The Virtues of Know-Nothing Criticism by Noah Berlatsky (pictured) appearing in the Los Angeles Review of Books on New Year’s eve has nothing to do with the Shroud of Turin and perhaps everything to do with how we sometimes argue about it. It’s a light two-minute read:
The problem with demanding a certain kind of knowledge or a certain kind of expertise in criticism, then, is that it can end up presupposing, or insisting upon, a certain kind of conversation. And often that seems like the point: expertise is used as an excuse to silence critics — and especially negative critics.
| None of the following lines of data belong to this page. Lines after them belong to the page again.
(* ===== verification/SocketCalls.v ===== *)
(** The creation of sockets, [src/src/socket_factory.rs], with the helpers of
    [src/src/util.rs] it uses, as sequences of system calls that the kernel may
    refuse at any point; and the receipt of a transparent UDP packet,
    [src/src/udp/tproxy.rs]. *)

From Stdlib Require Import Strings.Byte Strings.String.
From S2P Require Import Prelude Bytes Config.
#[local] Open Scope Z_scope.

(** * System calls *)

Inductive SockOpt :=
  | TransparentV4 | TransparentV6 | OnlyV6 (v : bool) | ReuseAddr | ReusePort | Mark (mark : Z)
  | OrigDstV4 | OrigDstV6 | NoDelay | NonBlocking.
Inductive Domain := IPV4 | IPV6.
Inductive Type_ := STREAM | DGRAM.

(** A socket as the calls on it have left it; [from_std] hands it to tokio. *)
Record Socket := {
  domain : Domain;
  type_ : Type_;
  options : list SockOpt;
  local : option SocketAddr;
  peer : option SocketAddr;
  backlog : option Z;
  registered : bool;
}.

Inductive Call :=
  | NewSocket (d : Domain) (t : Type_)
  | SetOpt (o : SockOpt)
  | Bind (addr : SocketAddr)
  | Connect (addr : SocketAddr)
  | Listen (backlog : Z)
  | FromStd
  | Writable
  | TakeError.
(** [Pending] is the error that [take_error] finds on a socket. The numbers of
    the errors are those of Linux on x86, ARM and RISC-V; the program takes them
    from [libc], and nothing below depends on more than their being distinct. *)
Inductive Reply := Done | Fails (errno : Z) | Pending (errno : Z).

Definition EAGAIN : Z := 11.
Definition EINPROGRESS : Z := 115.

(** What a successful call does to its socket. *)
Definition effect (c : Call) (s : Socket) : Socket :=
  match c with
  | NewSocket _ _ | Writable | TakeError => s
  | SetOpt o => {| domain := domain s; type_ := type_ s; options := options s ++ [o]; local := local s; peer := peer s; backlog := backlog s; registered := registered s |}
  | Bind a => {| domain := domain s; type_ := type_ s; options := options s; local := Some a; peer := peer s; backlog := backlog s; registered := registered s |}
  | Connect a => {| domain := domain s; type_ := type_ s; options := options s; local := local s; peer := Some a; backlog := backlog s; registered := registered s |}
  | Listen n => {| domain := domain s; type_ := type_ s; options := options s; local := local s; peer := peer s; backlog := Some n; registered := registered s |}
  | FromStd => {| domain := domain s; type_ := type_ s; options := options s; local := local s; peer := peer s; backlog := backlog s; registered := true |}
  end.
Definition new_socket (d : Domain) (t : Type_) : Socket :=
  {| domain := d; type_ := t; options := []; local := None; peer := None; backlog := None; registered := false |}.

(** The sockets that are open, the next descriptor, and the calls so far with
    the socket that each was made on, as it was, and the reply. *)
Record Net := { sockets : gmap nat Socket; next : nat; calls : list (Call * Socket * Reply) }.

Definition net_calls (n : Net) (c : Call) (k : Socket) (r : Reply) (m : gmap nat Socket) (next_fd : nat) : Net :=
  {| sockets := m; next := next_fd; calls := calls n ++ [(c, k, r)] |}.
Definition with_sockets (n : Net) (m : gmap nat Socket) : Net := {| sockets := m; next := next n; calls := calls n |}.

(** A constructor ends with a socket or with the error of a call. *)
Definition sys (A : Type) : Type := Net -> res Z A * Net.
Definition ret {A} (a : A) : sys A := fun n => (Ok a, n).
Definition raise {A} (e : Z) : sys A := fun n => (Err e, n).
Definition bind {A B} (m : sys A) (f : A -> sys B) : sys B := fun n =>
  match m n with
  | (Ok a, n) => f a n
  | (Err e, n) => (Err e, n)
  | (Panic, n) => (Panic, n)
  | (Diverge, n) => (Diverge, n)
  end.
Notation "'sys!' x := c1 'in' c2" := (bind c1 (fun x => c2)) (at level 10, x pattern, c1 at level 100, c2 at level 200) : res_scope.
Notation "'when' b 'do' c" := (if (b : bool) then c else ret tt) (at level 10, b at level 100, c at level 100) : res_scope.

(** [?] on a socket in scope: an error drops it, which closes it. *)
Definition dropping {A} (s : nat) (m : sys A) : sys A := fun n =>
  match m n with
  | (Err e, n) => (Err e, with_sockets n (delete s (sockets n)))
  | r => r
  end.

Definition is_ipv4 (a : SocketAddr) : bool := match sa_ip a with V4 _ => true | V6 _ => false end.
Definition domain_for (a : SocketAddr) : Domain := if is_ipv4 a then IPV4 else IPV6.
Definition unspecified_addr_for (a : SocketAddr) : SocketAddr :=
  match sa_ip a with V4 _ => {| sa_ip := V4 0; sa_port := 0 |} | V6 _ => {| sa_ip := V6 0; sa_port := 0 |} end.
Gamergate’s response to Anita Sarkeesian is the most obvious example, but you can see it in virtually any fandom. Folks who adore, say,Game of Thrones, are way more likely to have read all the books and seen all the episodes of Game of Thrones. People who dislike Game of Thrones are less likely to put in the time. How can you watch one episode of Game of Thronesand dismiss it? How can you read half of Maus and think that it’s boring and pompous? What gives you the right? Expertise becomes a quick, efficient way to shut down naysayers. Those who love video games, or Game of Thrones, or Wonder Woman are the only ones who can truly understand; the haters are, almost by definition, stupid.
[ . . . ]
. . . Expertise, then, seems an excuse to make everyone talk about the same things in the same way. But there’s no one true way to view a piece of art; no one privileged perspective that will give you the right experience of Shakespeare, or Wonder Woman, or video games, or romance novels. A partial view may be as meaningful as a whole one, and being alienated by a work of art, or feeling you don’t want to finish it, or look at it for a second more, is as valid as obsessive interest and passionate fandom.